= Beginning of Section =
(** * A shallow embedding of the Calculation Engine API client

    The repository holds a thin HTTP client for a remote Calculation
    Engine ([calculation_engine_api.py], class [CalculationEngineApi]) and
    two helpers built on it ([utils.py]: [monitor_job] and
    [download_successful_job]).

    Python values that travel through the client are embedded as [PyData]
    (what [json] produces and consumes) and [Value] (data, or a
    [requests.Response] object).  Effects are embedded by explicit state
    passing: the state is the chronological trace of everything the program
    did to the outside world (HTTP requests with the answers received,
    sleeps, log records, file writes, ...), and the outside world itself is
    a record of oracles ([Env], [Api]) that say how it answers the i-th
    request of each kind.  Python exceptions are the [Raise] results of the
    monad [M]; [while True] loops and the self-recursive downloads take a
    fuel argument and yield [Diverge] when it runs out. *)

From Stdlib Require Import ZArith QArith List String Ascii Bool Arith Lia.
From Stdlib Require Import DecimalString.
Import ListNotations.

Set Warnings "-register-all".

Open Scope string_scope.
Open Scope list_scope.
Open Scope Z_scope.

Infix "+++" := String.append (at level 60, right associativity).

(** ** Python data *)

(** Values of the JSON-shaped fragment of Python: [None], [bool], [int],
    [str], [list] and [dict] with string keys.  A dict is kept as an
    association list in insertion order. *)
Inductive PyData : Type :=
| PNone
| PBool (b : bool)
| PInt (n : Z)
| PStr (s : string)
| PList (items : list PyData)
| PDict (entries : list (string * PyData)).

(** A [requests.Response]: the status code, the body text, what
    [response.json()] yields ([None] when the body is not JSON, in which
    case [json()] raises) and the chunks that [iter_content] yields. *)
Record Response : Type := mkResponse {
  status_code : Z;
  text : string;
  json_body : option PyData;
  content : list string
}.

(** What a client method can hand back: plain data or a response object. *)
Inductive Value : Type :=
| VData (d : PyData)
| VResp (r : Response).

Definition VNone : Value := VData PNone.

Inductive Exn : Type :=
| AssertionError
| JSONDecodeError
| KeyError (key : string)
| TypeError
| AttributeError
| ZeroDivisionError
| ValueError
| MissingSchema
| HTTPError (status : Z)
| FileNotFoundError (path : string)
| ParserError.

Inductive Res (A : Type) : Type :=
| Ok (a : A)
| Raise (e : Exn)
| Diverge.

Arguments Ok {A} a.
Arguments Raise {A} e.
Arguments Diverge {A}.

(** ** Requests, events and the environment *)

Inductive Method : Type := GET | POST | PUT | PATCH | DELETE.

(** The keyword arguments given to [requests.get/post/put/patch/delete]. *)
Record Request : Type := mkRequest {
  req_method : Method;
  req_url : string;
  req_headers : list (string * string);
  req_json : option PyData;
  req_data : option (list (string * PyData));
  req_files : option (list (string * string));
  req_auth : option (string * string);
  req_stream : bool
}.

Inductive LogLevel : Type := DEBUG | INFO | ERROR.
= End of Section =
What is being asked — Where in the records does the word "VData" appear? Copy each line that holds it.

Answer section —
| VData (d : PyData)
Definition VNone : Value := VData PNone.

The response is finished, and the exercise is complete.